For the estimation of quality, we use ‘artificial’ data with controlled differences in gene expressions. The presumably homogenous group of samples was divided into two sub-groups. One of them was used as a control, whereas in another sub-group (experimental) artificial changes in gene expressions were introduced. Towards this aim, all data were sorted according to the averaged gene expression in experimental group. The entire data set was split into 1000 gene blocks, and thereafter controlled balanced (±) changes were introduced into 20% of data of experimental group. Within each block (1000 genes) 100 genes received positive changes—multiplied by ‘foldness’, and 100 genes received negative changes—divided by ‘foldness’). One such block is presented in Figure 8. After applying the analysis procedure, the resulting number of selections is compared with true selections for determination of the ‘Sensitivity’ and ‘Specificity’ of the given analysis as it is shown in Figure 8.

**...**

The presented system enables to compare different methods of data normalization, and it enables also to estimate the role of restrictions made in course of differential gene expression analysis. The following designations were used in this analysis.

- Fd—‘foldness’ of controlled changes in the data;
- Fa—minimal ‘foldness’ of Associative Analysis;
- Em—minimal expression for genes selected as being expressed distinctly from background in Associative Analysis.

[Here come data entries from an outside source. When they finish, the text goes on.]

Lemma AssignUInt16_val b v :
  wf b -> 0 < v < B -> exists b', AssignUInt16 b v = Some b' /\ big b' /\ val b' = v.
Proof.
  intros W Hv. unfold AssignUInt16. rewrite Zero_ok by done. cbn [mbind option_bind].
  destruct (Z.eqb_spec v 0); [lia|]. rewrite EnsureCapacity_ok by (unfold kBigitCapacity; lia).
  cbn [mbind option_bind]. pose proof (big_wf _ Bignum_new_big) as W0.
  rewrite set_bigit_ok by (rewrite (wf_length _ W0); unfold kBigitCapacity; lia).
  cbn [mbind option_bind]. eexists. split; [reflexivity|].
  assert (Hm : value (<[0%nat := v]> (bigits_ Bignum_new)) = v).
  { rewrite (value_insert _ _ 0) by done. change (value (bigits_ Bignum_new)) with (mant Bignum_new).
    rewrite zero_used by done. change (pw 0) with 1. lia. }
  split; [split; [split| |]|]; cbn [bigits_ used_digits_ exponent_].
  - by rewrite length_insert.
  - apply Forall_insert; [apply W0|unfold bigit; lia].
  - unfold kBigitCapacity. lia.
  - intros i d Hi. rewrite list_lookup_insert_ne by lia. apply (wf_rest _ W0). cbn. lia.
  - done.
  - intros _. unfold mant. cbn [bigits_]. rewrite Hm. change (pw (1 - 1)) with 1. lia.
  - unfold val, mant. cbn [bigits_ exponent_]. rewrite Hm. change (exponent_ Bignum_new) with 0%nat. change (pw 0) with 1. lia.
Qed.
Lemma Multiply_f x y :
  is_u64 (f_ x) -> is_u64 (f_ y) ->
  f_ (Multiply x y) = (f_ x * f_ y + 2 ^ 63) / 2 ^ 64 /\ is_u64 (f_ (Multiply x y)).
Proof.
  intros Hx Hy. unfold Multiply. cbn [f_].
  destruct (split32 _ Hx) as (a & b & -> & -> & Ex & Ha & Hb).
  destruct (split32 _ Hy) as (c & d & -> & -> & Ey & Hc & Hd).
  rewrite (u64_small (a * c)), (u64_small (b * c)), (u64_small (a * d)), (u64_small (b * d)) by (unfold is_u64; nia).
  destruct (split32 (a * d)) as (adh & adl & -> & -> & Ead & Hadh & Hadl); [unfold is_u64; nia|].
  destruct (split32 (b * c)) as (bch & bcl & -> & -> & Ebc & Hbch & Hbcl); [unfold is_u64; nia|].
  destruct (split32 (b * d)) as (bdh & bdl & -> & _ & Ebd & Hbdh & Hbdl); [unfold is_u64; nia|].
  change (Z.shiftl 1 31) with (2 ^ 31).
  rewrite (u64_small (bdh + adl + bcl)), (u64_small (bdh + adl + bcl + 2 ^ 31)) by (unfold is_u64; lia).
  rewrite Z.shiftr_div_pow2 by lia.
  set (t := bdh + adl + bcl + 2 ^ 31). pose proof (Z.div_mod t (2 ^ 32) ltac:(lia)) as Ht.
  pose proof (Z.mod_pos_bound t (2 ^ 32) ltac:(lia)) as Htm.
  assert (Hp : f_ x * f_ y + 2 ^ 63 = 2 ^ 64 * (a * c + adh + bch + t / 2 ^ 32) + (t mod 2 ^ 32 * 2 ^ 32 + bdl)).
  { rewrite Ex, Ey. unfold t in *. set (q := _ / 2 ^ 32) in *. set (r := _ mod 2 ^ 32) in *. clearbody q r.
    replace ((a * 2 ^ 32 + b) * (c * 2 ^ 32 + d)) with (a * c * 2 ^ 64 + (a * d + b * c) * 2 ^ 32 + b * d) by lia.
    rewrite Ead, Ebc, Ebd. lia. }
  assert (Eq : (f_ x * f_ y + 2 ^ 63) / 2 ^ 64 = a * c + adh + bch + t / 2 ^ 32).
  { symmetry. apply (Z.div_unique _ _ _ (t mod 2 ^ 32 * 2 ^ 32 + bdl)); [lia|exact Hp]. }
  assert (Hr : is_u64 ((f_ x * f_ y + 2 ^ 63) / 2 ^ 64)).
  { unfold is_u64 in *. split; [apply Z.div_pos; nia|]. apply Z.div_lt_upper_bound; nia. }
  rewrite <- Eq, u64_small by done. done.
Qed.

Results using data obtained with mRNA collected from peripheral blood mononuclear cells from healthy donors with the use of ‘Illumina microarray’ technology are presented in Figure 9. Quality of analysis is estimated here by the two parameters: sensitivity is determined as a proportion of true positive selections within all introduced changes, and specificity determined as 1—portion of false positive selections among all not changed expressions (31).

**A**) Dependence of the analysis quality of the foldness of changes in gene expression: along ordinates Fd-foldness of controlled changes of data/Fa-minimal foldness

**...**

Figure 9A demonstrates the dependence of sensitivity and specificity in terms of the relationship between Fa and Fd. When Fa < Fd, the Associative Analysis of normalized data selects more that 80% of changes. Sensitivity drops down sharp when the Fa becomes comparable or even higher than the ‘foldness’ of introduced changes Fd.

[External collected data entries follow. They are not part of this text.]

Lemma check_estimates_sound n e k p2 p10 i :
  check_estimates n e k p2 p10 = true ->
  p2 = 2 ^ (e + 52 + 1074) * 10 ^ 324 -> p10 = 10 ^ (k + 323) * 2 ^ 1074 ->
  - 1126 <= e -> - 323 <= k -> 0 <= i < Z.of_nat n ->
  let k' := EstimatePower (e + i) in
  10 ^ (k' + 323) * 2 ^ 1074 <= 2 ^ (e + i + 52 + 1074) * 10 ^ 324
  /\ 2 ^ (e + i + 53 + 1074) * 10 ^ 324 < 10 ^ (k' + 325) * 2 ^ 1074 /\ - 323 <= k' <= k + Z.of_nat n.
Proof.
  intros Hc E2 E10. revert e k p2 p10 i Hc E2 E10.
  induction n as [|n IH]; intros e k p2 p10 i Hc E2 E10 He Hk Hi; [lia|]. cbn [check_estimates] in Hc.
  apply andb_true_iff in Hc as [Hc Hrec]. apply andb_true_iff in Hc as [Hc H2].
  apply andb_true_iff in Hc as [H0 H1]. apply Z.ltb_lt in H0, H2. apply Z.leb_le in H1.
  set (k1 := EstimatePower e) in *.
  set (q10 := if k1 =? k then p10 else if k1 =? k + 1 then 10 * p10 else 0) in *.
  assert (Hk1 : (k1 = k \/ k1 = k + 1) /\ q10 = 10 ^ (k1 + 323) * 2 ^ 1074).
  { unfold q10 in *. destruct (Z.eqb_spec k1 k) as [Ek|]; [rewrite Ek; split; [lia|done]|].
    destruct (Z.eqb_spec k1 (k + 1)) as [Ek|]; [rewrite Ek|lia]. split; [lia|]. rewrite E10.
    replace (k + 1 + 323) with (Z.succ (k + 323)) by lia. rewrite Z.pow_succ_r by lia. ring. }
  destruct Hk1 as [Hk1 Eq]. clearbody q10.
  assert (E2' : 2 * p2 = 2 ^ (e + 1 + 52 + 1074) * 10 ^ 324).
  { rewrite E2. replace (e + 1 + 52 + 1074) with (Z.succ (e + 52 + 1074)) by lia. rewrite Z.pow_succ_r by lia. ring. }
  destruct (Z.eq_dec i 0) as [->|Hi0].
  - cbv zeta. rewrite Z.add_0_r. fold k1. rewrite Eq, E2 in H1. split; [exact H1|].
    replace (e + 53 + 1074) with (e + 1 + 52 + 1074) by lia. rewrite <- E2'.
    replace (k1 + 325) with (2 + (k1 + 323)) by lia. rewrite Z.pow_add_r by lia. change (10 ^ 2) with 100.
    rewrite <- Z.mul_assoc, <- Eq. split; [exact H2|lia].
  - specialize (IH (e + 1) k1 (2 * p2) q10 (i - 1) Hrec E2' Eq). 
    replace (e + 1 + (i - 1)) with (e + i) in IH by lia. cbv zeta in IH |- *.
    destruct IH as (I1 & I2 & I3); [lia..|]. split; [exact I1|split; [exact I2|lia]].
Qed.

(** The exponents from -1126 to 971. *)
Definition estimate_count : nat := Z.to_nat 2098.

Lemma estimates_checked : check_estimates estimate_count (-1126) (-323) (10 ^ 324) (2 ^ 1074) = true.
Proof. vm_compute. reflexivity. Qed.

Lemma EstimatePower_spec e :
  - 1126 <= e <= 971 ->
  let k := EstimatePower e in
  10 ^ (k + 323) * 2 ^ 1074 <= 2 ^ (e + 52 + 1074) * 10 ^ 324
  /\ 2 ^ (e + 53 + 1074) * 10 ^ 324 < 10 ^ (k + 325) * 2 ^ 1074 /\ - 323 <= k <= 1775.
Proof.
  intros He k. assert (Hn : Z.of_nat estimate_count = 2098) by by apply Z2Nat.id.
  pose proof (check_estimates_sound _ _ _ _ _ (e + 1126) estimates_checked) as H. rewrite Hn in H.
  replace (-1126 + (e + 1126)) with e in H by lia. fold k in H. clearbody k.
  assert (E2 : 10 ^ 324 = 2 ^ (-1126 + 52 + 1074) * 10 ^ 324).
  { change (-1126 + 52 + 1074) with 0. rewrite Z.pow_0_r. symmetry. apply Z.mul_1_l. }
  assert (E10 : 2 ^ 1074 = 10 ^ (-323 + 323) * 2 ^ 1074).
  { change (-323 + 323) with 0. rewrite Z.pow_0_r. symmetry. apply Z.mul_1_l. }
  specialize (H E2 E10 ltac:(clear; lia) ltac:(clear; lia) ltac:(clear - He; lia)).
  destruct H as (H1 & H2 & H3).
  split; [exact H1|split; [exact H2|]]. clear - H3. lia.
Qed.

Lemma NormalizedExponent_spec d :
  finite d -> d <> 0 ->
  exists e, NormalizedExponent (Significand d) (Exponent d) = Some e /\ - 1126 <= e <= 971
    /\ 2 ^ (e + 52 + 1074) <= dval d
    /\ dval d + 2 ^ (Exponent d - kDenormalExponent) <= 2 ^ (e + 53 + 1074).
Proof.
  intros Hd H0. destruct (fields_bound d Hd) as (HS & HX & _ & Hne). specialize (Hne H0).
  unfold NormalizedExponent, dval. set (f := Significand d) in *. set (X := Exponent d) in *.
  change kDenormalExponent with (-1074) in *.
  assert (Hmask : forall x, 0 <= x < 2 ^ 53 -> (Z.land x kHiddenBit =? 0) = (x <? 2 ^ 52)).
  { intros x Hx. apply (high_mask x 52 53); lia. }
  destruct (while_loop_inv (fun '(g, e) => 0 < g < 2 ^ 53 /\ e <= X /\ g = f * 2 ^ (X - e))
    (fun '(g, e) => Z.to_nat (52 - Z.log2 g)) 54
    (fun '(significand, _) => Z.land significand kHiddenBit =? 0)
    (fun '(significand, exponent) => Some (u64 (Z.shiftl significand 1), exponent - 1)) (f, X))
    as ([g e] & -> & (Hg & He & Eg) & Hc).
  - split; [lia|split; [lia|]]. rewrite Z.sub_diag. lia.
  - assert (0 <= Z.log2 f) by apply Z.log2_nonneg. lia.
  - intros [g e] (Hg & He & Eg) Hc. rewrite Hmask in Hc by lia. apply Z.ltb_lt in Hc.
    eexists. split; [reflexivity|]. rewrite Z.shiftl_mul_pow2 by lia. change (2 ^ 1) with 2.
    rewrite u64_small by (unfold is_u64; lia). split.
    + split; [lia|split; [lia|]]. rewrite Eg. replace (X - (e - 1)) with (Z.succ (X - e)) by lia.
      rewrite Z.pow_succ_r by lia. lia.
    + rewrite (Z.mul_comm g 2), Z.log2_double by lia. assert (Z.log2 g < 52) by (apply Z.log2_lt_pow2; lia). lia.
  - cbn [mbind option_bind]. exists e. split; [done|]. rewrite Hmask in Hc by lia. apply Z.ltb_ge in Hc.
    assert (Hs : X - e <= 52).
    { destruct (Z.le_gt_cases (X - e) 52) as [|H]; [done|].
      assert (2 ^ 53 <= 2 ^ (X - e)) by (apply Z.pow_le_mono_r; lia). nia. }
    split; [lia|].
    assert (Hp : 0 < 2 ^ (X - e)) by (apply Z.pow_pos_nonneg; lia).
    assert (Hu : 0 < 2 ^ (X - -1074)) by (apply Z.pow_pos_nonneg; lia).
    assert (E52 : 2 ^ (e + 52 + 1074) * 2 ^ (X - e) = 2 ^ 52 * 2 ^ (X - -1074)).
    { rewrite <- !Z.pow_add_r by lia. f_equal. lia. }
    assert (E53 : 2 ^ (e + 53 + 1074) * 2 ^ (X - e) = 2 ^ (53 - (X - e)) * 2 ^ (X - e) * 2 ^ (X - -1074)).
    { rewrite <- !Z.pow_add_r by lia. f_equal. lia. }
    assert (Hf : f + 1 <= 2 ^ (53 - (X - e))).
    { assert (E : 2 ^ 53 = 2 ^ (53 - (X - e)) * 2 ^ (X - e)) by (rewrite <- Z.pow_add_r by lia; f_equal; lia). nia. }
    split; apply (Z.mul_le_mono_pos_r _ _ (2 ^ (X - e)) Hp); [rewrite E52|rewrite E53]; nia.
Qed.

(** ** Operations of the bignums, for numbers far below the capacity *)

(** A bignum of the value [x]. *)
Definition has (b : Bignum) (x : Z) : Prop := big b /\ val b = x /\ 0 <= x < pw 100.

Lemma has_val b x : has b x -> val b = x.
Proof. intros H. apply H. Qed.

Lemma pw_100_127 x : x < pw 100 -> x < pw 127.
Proof. intros H. eapply Z.lt_le_trans; [exact H|]. apply pw_mono. lia. Qed.

Lemma pw_100_128 x f : 0 <= x < pw 100 -> 0 <= f <= 2 ^ 64 -> x * f < pw 128.
Proof.
  intros Hx Hf. apply Z.lt_le_trans with (pw 100 * pw 3).
  - apply Z.le_lt_trans with (x * 2 ^ 64); [nia|]. assert (H3 : 2 ^ 64 < pw 3) by reflexivity.
    pose proof (pw_pos 100). generalize dependent (pw 100). generalize dependent (pw 3). intros. nia.
  - rewrite <- pw_add. apply pw_mono. lia.
Qed.

Lemma new_has : has Bignum_new 0.
Proof.
  split; [apply Bignum_new_big|]. split; [|split; [lia|apply pw_pos]]. unfold val.
  by rewrite zero_used by (done || apply Bignum_new_big).
Qed.

Lemma has_AssignUInt64 b x v :
  has b x -> 0 <= v < 2 ^ 64 -> exists b', AssignUInt64 b v = Some b' /\ has b' v.
Proof.
  intros (G & _) Hv. destruct (AssignUInt64_val b v (big_wf b G) Hv) as (b' & E & G' & V).
  exists b'. split; [done|]. split; [done|split; [done|]]. split; [lia|].
  apply Z.lt_le_trans with (pw 3); [|apply pw_mono; lia]. eapply Z.lt_trans; [apply Hv|]. reflexivity.
Qed.

Lemma has_AssignOne b x : has b x -> exists b', AssignUInt16 b 1 = Some b' /\ has b' 1.
Proof.
  intros (G & _). destruct (AssignUInt16_val b 1 (big_wf b G)) as (b' & E & G' & V); [unfold B; lia|].
  exists b'. split; [done|]. split; [done|split; [done|]]. split; [lia|].
  apply Z.lt_le_trans with (pw 1); [reflexivity|apply pw_mono; lia].
Qed.

Lemma has_ShiftLeft b x k :
  has b x -> 0 <= k -> x * 2 ^ k < pw 100 -> exists b', ShiftLeft b k = Some b' /\ has b' (x * 2 ^ k).
Proof.
  intros (G & V & Hx) Hk Hf. destruct (ShiftLeft_val b k G Hk) as (b' & E & G' & V').
  - eapply Z.le_lt_trans; [by apply mant_le_val|]. rewrite V. apply pw_100_127, Hx.
  - exists b'. split; [done|]. split; [done|]. rewrite V', V. split; [done|]. split; [|done].
    apply Z.mul_nonneg_nonneg; [lia|apply Z.pow_nonneg; lia].
Qed.

Lemma has_Times10 b x : has b x -> x * 10 < pw 100 -> exists b', Times10 b = Some b' /\ has b' (x * 10).
Proof.
  intros (G & V & Hx) Hf. destruct (Multiply_val b 10 G) as (b' & E & G' & V'); [lia| |].
  - rewrite V. by apply pw_100_128.
  - exists b'. split; [done|]. split; [done|]. rewrite V', V. split; [done|lia].
Qed.

Lemma has_MultiplyByUInt64 b x f :
  has b x -> 0 < f < 2 ^ 64 -> x * f < pw 100 -> exists b', MultiplyByUInt64 b f = Some b' /\ has b' (x * f).
Proof.
  intros (G & V & Hx) Hf Hlt. pose proof (mant_le_val b G) as Hm. pose proof (mant_bound b (big_wf b G)) as Hm0.
  destruct (MultiplyByUInt64_denotes b f G Hf) as (b' & E & [G' M E']).
  - change kBigitCapacity with 128%nat. apply pw_100_128; [|lia]. split; [lia|]. lia.
  - exists b'. split; [done|]. split; [done|]. unfold val. rewrite M, E'.
    rewrite <- Z.mul_assoc, (Z.mul_comm f), Z.mul_assoc. fold (val b). rewrite V. split; [done|]. split; [|done]. nia.
Qed.

Lemma has_AssignPower b x p :
  has b x -> 0 <= p <= 400 -> 10 ^ p < pw 100 -> exists b', AssignPowerUInt16 b 10 p = Some b' /\ has b' (10 ^ p).
Proof.
  intros (G & _) Hp Hlt. destruct (AssignPowerUInt16_val b 10 p (big_wf b G)) as (b' & E & G' & V).
  - lia.
  - lia.
  - unfold power_fits. change (Z.log2 10) with 3. lia.
  - exists b'. split; [done|]. split; [done|split; [done|]]. split; [apply Z.pow_nonneg; lia|done].
Qed.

The number of replicates is the most essential parameter form the output quality. Figure 9B shows a sharp decrease of the sensitivity of analysis for the number of replicates <4. Five to six replicates could be recommended as minimal size of the groups, whereas the usually used four replicated experiments might loose up to 20% of true differences. These numbers could vary in different microarray technologies and with the use samples from different sources. This result could be used as an alternative of the standard methods for the estimation of the power of analysis and the number of replicates necessary to achieve desired quality of analysis. The advantage of this approach is in the use of real data with practically not distorted infrastructure (variations and their distributions over expression levels) for estimation of the quality of the future analysis.

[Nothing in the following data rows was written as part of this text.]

(** Clearing the entry at [p] does not break the search for any other. *)
Lemma removing_done t p0 p q e rest :
  removing t0 t p0 p q -> leaves t0 p0 rest -> leaves t p rest -> (S (dist (map_end t0) p0 q) < map_end t0)%nat ->
  map_ t !! next_slot t0 q = Some e -> empty e = true ->
  exists ep, map_ t !! p = Some ep
    /\ let t' := mkHashMap (<[p := clear_key ep]> (map_ t)) (capacity_ t) (uint 32 (occupancy_ t - 1)) in
       table match_ t' /\ occupancy_ t' = occupancy_ t0 - 1 /\ capacity_ t' = capacity_ t0 /\ entries (map_ t') ≡ₚ rest.
Proof.
  intros [R1 R2 R3 R4 R5 R6 R7 R8 R9 R10] (e0 & _ & _ & Hperm0) (ep & Hep & Hepu & Hperm) Hd He Hee. set (n := map_end t0) in *.
  destruct R4 as (Hp0 & Hp & Hq).
  pose proof (next_slot_dist match_ t0 p0 q Ht0 Hp0 Hq Hd) as Hnext. fold n in Hnext.
  pose proof (next_slot_lt match_ t0 q Ht0) as Hq'. fold n in Hq'.
  set (q' := next_slot t0 q) in *. clearbody q'.
  assert (Hpq' : p <> q') by (intros ->; congruence).
  assert (Hstep : dist n p q' = S (dist n p q)) by (clear - Hp0 Hp Hq Hq' R5 Hnext Hpq'; clearbody n; cyc).
  exists ep. split; [done|]. cbn zeta. set (cl := clear_key ep). assert (Hcl : empty cl = true) by done.
  assert (Hents : entries (<[p := cl]> (map_ t)) ≡ₚ rest).
  { pose proof (entries_insert _ _ _ cl Hep) as H. rewrite (entry_bag_empty cl Hcl), (entry_bag_used ep Hepu), app_nil_r in H.
    apply (Permutation_app_inv_r [ep]). rewrite H, Hperm. solve_Permutation. }
  assert (Hcount : occupancy_ t0 = Z.of_nat (S (length rest))).
  { rewrite (table_occupancy match_ t0 Ht0). apply Permutation_length in Hperm0. by rewrite Hperm0. }
  destruct (table_size match_ t0 Ht0) as [Hcap Hn].
  assert (Hle : Z.of_nat (S (length rest)) <= capacity_ t0).
  { rewrite <- Hcount, (table_occupancy match_ t0 Ht0), <- Hn, <- (table_length match_ t0 Ht0).
    apply inj_le, entries_length. }
  assert (Hocc : uint 32 (occupancy_ t - 1) = occupancy_ t0 - 1) by (rewrite R2; apply Z.mod_small; lia).
  rewrite Hocc. split; [|split; [done|split; [done|exact Hents]]].
  assert (Hold : forall i e1, <[p := cl]> (map_ t) !! i = Some e1 -> empty e1 = false -> i <> p /\ map_ t !! i = Some e1).
  { intros i e1 Hi He1. destruct (decide (i = p)) as [->|Hne].
    - rewrite list_lookup_insert_eq in Hi by lia. congruence.
    - by rewrite list_lookup_insert_ne in Hi by done. }
  split; cbn [map_ capacity_ occupancy_].
  - rewrite R1. apply (table_capacity match_ t0 Ht0).
  - rewrite length_insert, R3. unfold n, map_end. by rewrite R1.
  - rewrite Hents, Hcount. lia.
  - change (map_end (mkHashMap _ (capacity_ t) _)) with (Z.to_nat (capacity_ t)).
    change (initial_position (mkHashMap _ (capacity_ t) _)) with (fun h => Z.to_nat (Z.land h (capacity_ t - 1))).
    rewrite R1. change (Z.to_nat (capacity_ t0)) with n.
    change (fun h => Z.to_nat (Z.land h (capacity_ t0 - 1))) with (initial_position t0).
    intros i e1 j Hi He1 Hj Hlt. destruct (Hold i e1 Hi He1) as [Hip Hi2].
    destruct (R8 i e1 j Hip Hi2 He1 Hj Hlt) as (e2 & Hj2 & He2).
    destruct (decide (j = p)) as [->|Hjp]; [exfalso|exists e2; by rewrite list_lookup_insert_ne].
    assert (Hin : (i < n)%nat) by (apply lookup_lt_Some in Hi2; lia).
    pose proof (initial_position_lt match_ t0 (hash e1) Ht0) as Hr. fold n in Hr.
    set (r := initial_position t0 (hash e1)) in *.
    destruct (Nat.le_gt_cases (dist n p i) (dist n p q)) as [Hle'|Hgt].
    + assert (H0 : (0 < dist n p i)%nat) by (destruct (dist n p i) eqn:E; [apply dist_0 in E; done|lia]).
      destruct (R9 i e1 Hi2 (conj H0 Hle')) as [_ Hint]. fold r in Hint.
      clear - Hp Hin Hr Hlt Hint. clearbody n r. cyc.
    + assert (Hiq : i <> q') by (intros ->; congruence).
      assert (Hq2 : (dist n r q' < dist n r i)%nat).
      { clear - Hp Hin Hr Hlt Hq' Hiq Hpq' Hip Hgt Hstep. clearbody n r. cyc. }
      apply (not_occupied (map_ t) q' e He Hee). by apply (R8 i e1 q').
  - intros i j e1 e2 Hi Hj He1 He2 Hs. destruct (Hold i e1 Hi He1), (Hold j e2 Hj He2). by apply (R10 i j e1 e2).
Qed.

The method presented here enables the comparison of the quality of different types of analysis and influence of different normalization methods. In Figure 9C, we compared results of associative analysis with use different methods of normalization. It appeared that the use of our two-step normalization procedure and two popular methods Quantile (Q) and Lowess (L) (32) produced very comparable results except the area of highly expressed genes (first, thousand genes with highest expression) where quality of analysis based on the use Q- and L-normalizations significantly worse compared with two-step normalization presented here as it is shown in Figure 9C. Quite obvious that the same difference in quality was presented in comparison of our Associative Analysis based on the use two-step normalization and SAM analysis that used Quantile and Loess normalizations (32; Figure 9D).

To estimate the stability of the obtained estimations, we modified the quality analysis by using several variants of arbitrary splitting of the total dataset to two equal sub-groups (column permutation with subsequent splitting). The averaged result of five permutations presented in Figures 9A and B demonstrates relative stability of these estimations.

## DISCUSSION

Current statistical methods do not adequately address mutually exclusive characteristics of sensitivity and specificity in microarray experiments monitoring the expression levels of thousands genes simultaneously. The common practice to use low-significance thresholds (*P* < 0.05) will result in a large number of false positive selections. Attempts to increase stringency by raising the threshold of significance above this value will cause a compensatory decrease in sensitivity and a resultant increase in false negative selections.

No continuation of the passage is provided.